Naked Body of a Woman Shouldn't Be Deemed Sexual By Default: Kerala High Court

Justice Edappagath's observations came while quashing a case filed against 33-year-old women's rights activist Rehana Fathima, who was facing charges for a video she had uploaded to YouTube.

New Delhi: The Kerala high court on Monday (June 5) made important observations about the differing ways society treats nudity for male and female bodies, and said that nudity should not always be tied to sex.

“Nudity should not be tied to sex. The mere sight of the naked upper body of the woman should not be deemed to be sexual by default. So also, the depiction of the naked body of a woman cannot per se be termed to be obscene, indecent, or sexually explicit. The same can be determined to be so only in context,” Justice Kauser Edappagath said, according to Bar and Bench.

In temples and other public spaces, the judge said, sculptures of nude female bodies are considered art.

“It is wrong to classify nudity as essentially obscene or even indecent or immoral. This is a State where women of certain lower castes had once fought for the right to cover their breasts. We have murals, statues, and art of deities displayed in the seminude in ancient temples run all over the country. Such nude sculptures and paintings freely available in public spaces are considered art, even holy. Even though the idols of all Goddesses are bare-chested, when one prays at the temple, the feeling is not of sexual explicitness but of divinity,” the court said.

Justice Edappagath’s observations came while quashing a case filed against 33-year-old women’s rights activist Rehana Fathima, who is facing charges under the POCSO, Juvenile Justice and the Information Technology (IT) Acts for a video she had uploaded to YouTube. In the video, her two minor children were painting her body above the navel.

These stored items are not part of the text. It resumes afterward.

(* ===== verification/AuthAp.v ===== *)
(** * Authentication at the access point ([nic/auth.c])

    The protothread that authenticates a station on the access point's side, on
    the messages of [ApMsg]; what is received for it; and the exchange of the
    shared-key frames between this thread and the one of [Auth]. *)
From S2P Require Import Prelude Cipher Arc4 SecTypes Crc32 Wep WdnTypes Ies Timer Io Mgmt Msg Request Auth ApMsg.

Module AuthAp.
Import Io Crc32 Auth.

(** The node of a station: the part of [Wi.wdn_net_info_st], the fields only the
    access point uses ([wdn.h], lines 172-183), the pools of the network and the
    tables of the CRC code. *)
Module An.
Record ap_node : Type := mk {
  node : Wi.wdn_net_info_st;
  state : Z;
  ap_msg : list Z;
  ap_timer : Timer.wf_timer_t;
  rx_idle_timeout : Z;
  rx_pkt_stat : Z;
  rx_pkt_stat_last : Z;
  net : ApMsg.pool;
  crc : crc_globals;
}.

Definition set_node (v : Wi.wdn_net_info_st) (r : ap_node) : ap_node :=
  mk v (state r) (ap_msg r) (ap_timer r) (rx_idle_timeout r) (rx_pkt_stat r) (rx_pkt_stat_last r) (net r) (crc r).
Definition set_state (v : Z) (r : ap_node) : ap_node :=
  mk (node r) v (ap_msg r) (ap_timer r) (rx_idle_timeout r) (rx_pkt_stat r) (rx_pkt_stat_last r) (net r) (crc r).
Definition set_ap_msg (v : list Z) (r : ap_node) : ap_node :=
  mk (node r) (state r) v (ap_timer r) (rx_idle_timeout r) (rx_pkt_stat r) (rx_pkt_stat_last r) (net r) (crc r).
Definition set_ap_timer (v : Timer.wf_timer_t) (r : ap_node) : ap_node :=
  mk (node r) (state r) (ap_msg r) v (rx_idle_timeout r) (rx_pkt_stat r) (rx_pkt_stat_last r) (net r) (crc r).
Definition set_rx_idle_timeout (v : Z) (r : ap_node) : ap_node :=
  mk (node r) (state r) (ap_msg r) (ap_timer r) v (rx_pkt_stat r) (rx_pkt_stat_last r) (net r) (crc r).
Definition set_rx_pkt_stat (v : Z) (r : ap_node) : ap_node :=
  mk (node r) (state r) (ap_msg r) (ap_timer r) (rx_idle_timeout r) v (rx_pkt_stat_last r) (net r) (crc r).
Definition set_rx_pkt_stat_last (v : Z) (r : ap_node) : ap_node :=
  mk (node r) (state r) (ap_msg r) (ap_timer r) (rx_idle_timeout r) (rx_pkt_stat r) v (net r) (crc r).
Definition set_net (v : ApMsg.pool) (r : ap_node) : ap_node :=
  mk (node r) (state r) (ap_msg r) (ap_timer r) (rx_idle_timeout r) (rx_pkt_stat r) (rx_pkt_stat_last r) v (crc r).
Definition set_crc (v : crc_globals) (r : ap_node) : ap_node :=
  mk (node r) (state r) (ap_msg r) (ap_timer r) (rx_idle_timeout r) (rx_pkt_stat r) (rx_pkt_stat_last r) (net r) v.
End An.
Import An.

Definition dot11AuthAlgrthm_Auto : Z := 3.
Definition WF_80211_STATUS_UNKNOWN_AUTH_TRANSACTION : Z := 14.
Definition WF_80211_STATUS_CHALLENGE_FAIL : Z := 15.
Definition WF_80211_STATUS_AUTH_TIMEOUT : Z := 16.
Definition WF_80211_REASON_DEAUTH_LEAVING : Z := 3.
Definition E_WDN_AP_STATE_AUTH : Z := 0.
Definition AP_TIMEOUT : Z := 5 * 1000.
Definition WLANHDR_OFFSET : Z := 64.
Definition WIFI_DEAUTH : Z := 0xC0.

Inductive label : Type := PBegin | PWait1 | PSend2 | PWait2 | PWait3 | PSend4 | PWait4.

(** The one local variable that matters across blocks, [PT_YIELD_FLAG]: false
    once the call has come to a [PT_YIELD_UNTIL]. *)
Definition step : Type := next label * bool * ap_node.

Section Thread.
Context {SC : StreamCipher} (cfg : config) (cur_bssid : list Z).

Definition msg_free (m : Z) (s : ap_node) : C ap_node :=
  letc (_, p, q) := ApMsg.wf_ap_msg_free (net s) (ap_msg s) m in
  Ret (set_net p (set_ap_msg q s)).

Definition msg_of (m : Z) (s : ap_node) : C ApMsg.wf_ap_msg_t := ApMsg.msg_at (net s) m.

(** [wf_deauth_xmit_frame] to the station of the node. *)
Definition wf_deauth_xmit_frame (reason_code : Z) (s : ap_node) : io ev Z :=
  let! found := call FindWdn in
  if negb (nz found) then iret (-1)
  else
    let! b := call ExtbufNew in
    if negb (nz b) then iret (-1)
    else
      let! buf := lift (Mgmt.write_hdr (pbuf cfg) WLANHDR_OFFSET WIFI_DEAUTH (Wi.mac (node s)) (local_addr cfg) cur_bssid) in
      let! buf := lift (blit buf 24 (le_bytes 2 reason_code)) in
      let! frame := lift (slice buf 0 26) in
      do! call (MgmtXmit frame) in
      iret 0.

(** [auth_send] with the sequence number [seq]; the callers ignore its result. *)
Definition send_seq (seq status : Z) (s : ap_node) : io ev ap_node :=
  let s := set_node (Wi.set_auth_seq seq (node s)) s in
  let! (_, w, g) := auth_send cfg (node s) (crc s) status in
  iret (set_crc g (set_node w s)).

Definition status_error (pmsg : option Z) (status_code : Z) (s : ap_node) : io ev ap_node :=
  let! s := lift (match pmsg with Some m => msg_free m s | None => Ret s end) in
  send_seq WF_80211_AUTH_SEQ_2 status_code s.

(** [generate_challenge_text]: the index is incremented twice per round. *)
Fixpoint generate_challenge_text (fuel : nat) (i : Z) (txt : list Z) : io ev (list Z) :=
  match fuel with
  | O => ifault
  | S fuel =>
      if i <? WF_80211_AUTH_CHALLENGE_LEN / 4 then
        let! r := call Rand32 in
        let! txt := lift (blit txt (4 * i) (le_bytes 4 (u32 r))) in
        generate_challenge_text fuel (u8 (u8 (i + 1) + 1)) txt
      else iret txt
  end.

Definition set_ap_time (s : ap_node) : io ev ap_node :=
  let! now := call Clock in
  iret (set_ap_timer (Timer.wf_timer_set (msecs_to_timestamp cfg) now AP_TIMEOUT (ap_timer s)) s).

Definition exited (s : ap_node) : step := (Return PT_EXITED PBegin, true, s).

Definition fail (pmsg : option Z) (status : Z) (s : ap_node) : io ev step :=
  let! s := status_error pmsg status s in
  iret (exited s).

(** Which algorithm the access point wants. *)
Definition wanted_algo (frame_algo : Z) : Z :=
  let a := dot11AuthAlgrthm (sec_info cfg) in
  let p := dot11PrivacyAlgrthm (sec_info cfg) in
  if (a =? dot11AuthAlgrthm_Auto) && ((p =? _WEP40_) || (p =? _WEP104_)) then frame_algo
  else if a =? dot11AuthAlgrthm_8021X then dot11AuthAlgrthm_Open else a.

Definition at_wait1 (l : bool) (s : ap_node) : io ev step :=
  match ApMsg.wf_ap_msg_get (ap_msg s) with
  | None => iret (Return PT_WAITING PWait1, l, s)
  | Some m =>
      let! x := lift (msg_of m s) in
      if negb (ApMsg.tag x =? ApMsg.WF_AP_MSG_TAG_AUTH_FRAME) then
        let! s := lift (msg_free m s) in
        do! wf_deauth_xmit_frame WF_80211_REASON_DEAUTH_LEAVING s in
        iret (exited s)
      else
        let s := set_state E_WDN_AP_STATE_AUTH s in
        let! frame_seq := lift (Mgmt.get16 (ApMsg.mgmt x) 26) in
        let! frame_algo := lift (Mgmt.get16 (ApMsg.mgmt x) 24) in
        if negb (frame_seq =? WF_80211_AUTH_SEQ_1) then fail (Some m) WF_80211_STATUS_UNKNOWN_AUTH_TRANSACTION s
        else
          let s := set_node (Wi.set_auth_algo (wanted_algo frame_algo) (node s)) s in
          if (dot11AuthAlgrthm_Shared <? frame_algo) || negb (frame_algo =? Wi.auth_algo (node s)) then
            fail (Some m) WF_80211_STATUS_NOT_SUPPORTED_AUTH_ALG s
          else
            let! s := lift (msg_free m s) in
            if Wi.auth_algo (node s) =? dot11AuthAlgrthm_Open then
              let! s := set_ap_time s in
              iret (Goto PSend2, l, s)
            else
              let! txt := generate_challenge_text 17 0 (Wi.chlg_txt (node s)) in
              let s := set_node (Wi.set_chlg_txt txt (node s)) s in
              let! s := send_seq WF_80211_AUTH_SEQ_2 WF_80211_STATUS_SUCCESS s in
              let! s := set_ap_time s in
              iret (Goto PWait3, false, s)
  end.

(** [PT_YIELD_UNTIL] for a message or the timer, and the branch of the timeout. *)
Definition yield_until (here : label) (on_msg : Z -> io ev step) (l : bool) (s : ap_node) : io ev step :=
  if negb l then iret (Return PT_YIELDED here, l, s)
  else
    match ApMsg.wf_ap_msg_get (ap_msg s) with
    | None =>
        let! now := call Clock in
        if Timer.wf_timer_expired now (ap_timer s) then fail None WF_80211_STATUS_AUTH_TIMEOUT s
        else iret (Return PT_YIELDED here, l, s)
    | Some m => on_msg m
    end.

(** A wait that sends again for every authentication frame. *)
Definition at_resend (here send : label) (l : bool) (s : ap_node) : io ev step :=
  yield_until here (fun m =>
    let! x := lift (msg_of m s) in
    if ApMsg.tag x =? ApMsg.WF_AP_MSG_TAG_AUTH_FRAME then
      let! s := lift (msg_free m s) in
      iret (Goto send, l, s)
    else iret (Return PT_ENDED PBegin, l, s)) l s.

Fathima had earlier told the high court that she believes there needs to be openness in the discussion on body and body parts, and there is nothing to be hidden within and outside the family about the same. According to her, children should be given sex education, and they also need to be made aware of the body and body parts. As a result of this, she believes children will mature to view the body as a different medium altogether, rather than see it as a sexual tool alone. She claimed that she uploaded the video with this intention.

In his judgment on Monday, Justice Edappagath said society’s differing attitudes towards male and female nudity was hypocritical. “Body painting on men is an accepted tradition during ‘Pulikali’ festivals in Thrissur, Kerala. When ‘Theyyam’ and other rituals are performed at the temple, painting is conducted on the bodies of male artists. The male body is displayed in the form of six-pack abs, biceps etc. We often find men walking around without wearing shirts. But these acts are never considered to be obscene or indecent,” he observed.

“When the half-nude body of a man is conceived as normal and not sexualised, a female body is not treated in the same way. Some people are so used to considering a woman’s naked body as an overly sexualised one or just an object of desire. There is another dimensional view about female nudity – that is, female nudity is taboo because a naked female body is only meant for erotic purposes,” he continued.

In all of this, the court said, women’s bodily autonomy is often ignored and diluted: “Body autonomy that allows individuals the freedom to make their own choice about their bodies is a natural right and part of their liberty. Every individual is entitled to the autonomy of his/her body – this is not selective on gender. But we often find this right is diluted or denied to the fairer sex. The autonomy of the male body is seldom questioned, while the body agency and autonomy of women are under constant threat in a patriarchal structure. The women are bullied, discriminated against, isolated, and prosecuted for making choices about their bodies and lives.”

Justice Edappagath agreed with Fathima’s contention that her video of body painting with her children “cannot be characterised as a real or simulated sexual act nor can it be said that the same was done for the purpose of sexual gratification or with sexual intent”.

“There is nothing to show that the children were used for pornography. There is no hint of sexuality in the video. Painting on the naked upper body of a person, whether a man or a woman, cannot be stated to be a sexually explicit act,” the court said, according to PTI.

The court rejected the prosecution’s argument that the video was obscene because Fathima had shown her upper body. Nudity and obscenity are not the same thing, the court said. “It is wrong to classify nudity as essentially obscene or even indecent or immoral,” the judge said.

He also rejected the contention that Fathima’s video went against social morality. “The notions of social morality are inherently subjective. Morality and criminality are not coextensive. What is considered as morally wrong is not necessarily legally wrong,” the court said.

“Society’s morality and some people’s sentiments cannot be the reason for instituting a crime and prosecuting a person. An action is permissible if it does not violate any of the laws of the land,” it continued.

The case – rather than Fathima’s video – could have an adverse effect on her children, the judge said. “No doubt, the prosecution of the petitioner (Fathima) will have torture and adverse effect on the children. Hence, in the best interest of the victims also, the prosecution cannot be allowed to be continued,” his judgment said.